O texto da LBI se baseou na carência de serviços públicos que atendam a todos, e nas demandas da população.

As propostas nessa Lei são uma adaptação da Convenção dos Direitos de Pessoas com Deficiência da ONU para a legislação brasileira, e abrange tanto os direitos básicos, como:

  • moradia e acesso à saúde;
  • direitos de educação;
  • trabalho;
  • informação, entre outros.

Uma das principais mudanças que ocorreram com a LBI foi a nova perspectiva de deficiência.

O conceito de deficiência, que até então era com base na perspectiva médica, a tratava pela seguinte ótica:

– A deficiência é um impedimento físico, sensorial, intelectual ou mental do indivíduo e suas consequências pessoais e sociais;

Já a perspectiva social de deficiência era:

– A deficiência é uma construção social criada pelo ambiente que gera exclusão

Então, o modelo biopsicossocial trouxe um novo conceito acerca da deficiência, tratando-a como parte de uma condição de saúde que gera deficiência dentro de fatores contextuais.

Ou seja, ela é uma integração das duas visões anteriores.

Os artigos da LBI foram escritos de maneira a propagarem o conceito de que um lugar, um material de ensino, ou qualquer esfera na sociedade, não deve ser especial para pessoas com deficiência, mas INCLUSIVOS.

Na prática, isso significa que um material escolar, por exemplo, não precisa ter uma elaboração diferente para uma pessoa com deficiência, mas deve ser criado de maneira a servir e ser útil para todos, sendo assim, inclusivo.

O mesmo se aplica aos estabelecimentos públicos.

Quando uma pessoa não consegue utilizar um banheiro, isso não mostra que ela é deficiente, e sim aquele lugar, que por falta de acessibilidade, não atende às suas necessidades.

O Guia sobre a LBI digital salienta que, nesses casos, “a deficiência deixa de ser um atributo da pessoa e passa a ser o resultado da falta de acessibilidade que a sociedade e o Estado dão às características de cada um.

Ou seja, a LBI veio para mostrar que a deficiência está no meio, não nas pessoas.

Concluímos, então, que: quanto mais acessos e oportunidades uma pessoa dispõe, menores serão as dificuldades consequentes de sua característica.”

Os 127 artigos da Lei Brasileira de Inclusão regulamentaram os meios urbanos e os direitos fundamentais, que até pouco tempo – e por vezes, ainda hoje – não eram devidamente entregues às pessoas com deficiência.

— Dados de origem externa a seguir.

(** C2, amended.  On a fully transparent canvas whose bounds lie between
    0 and [MaxInt] the scan returns the sentinel bounds, [image.Rect] puts
    them in order as the rectangle from (0,0) to ([MaxInt],[MaxInt]), and
    the sub-image cut with it is the whole canvas, or the empty image when
    the canvas itself has no pixel. *)
Theorem clip_all_transparent_is_whole_canvas (p : RGBA) :
  (forall x y, Point_In x y (Rect p) = true -> isTransparent p x y = true) ->
  0 <= X (Min (Rect p)) -> 0 <= Y (Min (Rect p)) ->
  X (Max (Rect p)) <= MaxInt -> Y (Max (Rect p)) <= MaxInt ->
  scanBounds p = sentinelBounds
  /\ clipRectangle p = mkRectangle (mkPoint 0 0) (mkPoint MaxInt MaxInt)
  /\ clip p = if Rectangle_Empty (Rect p) then emptyRGBA else p.
Proof.
  intros Hall Hx0 Hy0 Hx1 Hy1.
  pose proof (scanBounds_all_transparent p Hall) as Hscan.
  assert (Hrect : clipRectangle p
                  = mkRectangle (mkPoint 0 0) (mkPoint MaxInt MaxInt)).
  { unfold clipRectangle. rewrite Hscan. reflexivity. }
  split; [assumption|]. split; [assumption|].
  unfold clip, RGBA_SubImage. rewrite Hrect. clear Hall Hscan Hrect.
  destruct p as [[[x0 y0] [x1 y1]] pix]. cbn [Rect X Y Min Max] in *.
  unfold Rectangle_Intersect. cbn [X Y Min Max].
  assert (Hminx : (if 0 <? x0 then x0 else 0) = x0)
    by (destruct (Z.ltb_spec 0 x0); lia).
  assert (Hminy : (if 0 <? y0 then y0 else 0) = y0)
    by (destruct (Z.ltb_spec 0 y0); lia).
  assert (Hmaxx : (if MaxInt >? x1 then x1 else MaxInt) = x1)
    by (destruct (Z.gtb_spec MaxInt x1); lia).
  assert (Hmaxy : (if MaxInt >? y1 then y1 else MaxInt) = y1)
    by (destruct (Z.gtb_spec MaxInt y1); lia).
  rewrite Hminx, Hminy, Hmaxx, Hmaxy.
  destruct (Rectangle_Empty (mkRectangle (mkPoint x0 y0) (mkPoint x1 y1))) eqn:Hempty.
  - reflexivity.
  - rewrite Hempty. reflexivity.
Qed.
(** * EGAP event pipeline: ingress gateway and orchestrator worker

    A shallow embedding of the two handlers of the event pipeline,

    - [handleMessage] of the orchestrator worker
      (services/orchestrator/src/index.ts), and
    - the [POST /webhook] handler of the ingress gateway,

    together with the part of their environment they talk to: the
    relational store behind the Prisma client, the Pub/Sub topic and
    subscription, the wall clock and the identifier generator.

    The handlers are asynchronous JavaScript functions.  Each one is
    embedded as a computation in a state-and-exception monad over the
    state of the world; every [await] is a sequencing point, [throw] is the
    exceptional outcome and [try]/[catch] is a combinator.  One handler
    invocation is run without interleaving with another one, and what it
    writes to the console or to the logger is left out.

    The store, the topic, the clock and the identifier generator are not
    part of the handlers: their answers come from an environment [Env],
    over which every statement below is quantified.  In particular any
    call to the store may be refused, which is how the [catch] blocks are
    reached. *)

From Stdlib Require Import PrimFloat ZArith Lia DecimalString.
From stdpp Require Import base option list strings gmap.

Set Warnings "-register-all,-inexact-float".
Local Open Scope Z_scope.
Local Open Scope string_scope.
Local Open Scope list_scope.

(** ** JavaScript values *)

(** The values the handlers manipulate: what [JSON.parse] returns, plus
    [undefined], which is what reading an absent property gives.  Objects
    keep their properties in insertion order. *)
Inductive Value : Type :=
  | VUndefined
  | VNull
  | VBool (b : bool)
  | VNum (n : float)
  | VStr (s : string)
  | VArr (items : list Value)
  | VObj (props : list (string * Value)).

(** ECMAScript [ToBoolean]: the test behind [!v], [v || w] and [if (v)]. *)
Definition truthy (v : Value) : bool :=
  match v with
  | VUndefined | VNull => false
  | VBool b => b
  | VNum n => negb (PrimFloat.eqb n 0%float) && negb (PrimFloat.is_nan n)
  | VStr s => negb (String.eqb s "")
  | VArr _ | VObj _ => true
  end.

(** The [typeof] operator. *)
Definition typeof (v : Value) : string :=
  match v with
  | VUndefined => "undefined"
  | VNull | VArr _ | VObj _ => "object"
  | VBool _ => "boolean"
  | VNum _ => "number"
  | VStr _ => "string"
  end.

Com relação ao trabalho, a LBI colocou como serviço do poder público implementar programas de habilitação e reabilitação para pessoas com deficiência ingressarem ou continuarem em seus empregos.

Além disso, o trabalho de livre escolha e com oportunidades iguais, a partir dessa Lei passa a ser um direito, e a restrição ao trabalho com base em qualquer tipo de discriminação foi vedada.

A Lei Brasileira de inclusão traz todos os direitos das pessoas com deficiência reunidos na ótica mais moderna que temos atualmente.

É uma grande vitória da Inclusão e devemos celebrar seu quinto aniversário!

Porém, cabe a nós refletirmos porque um decreto tão essencial levou tanto tempo para se tornar parte da Constituição Brasileira e trabalhar para que seus artigos sejam regulamentados o quanto antes para que os direitos sejam implementados na prática.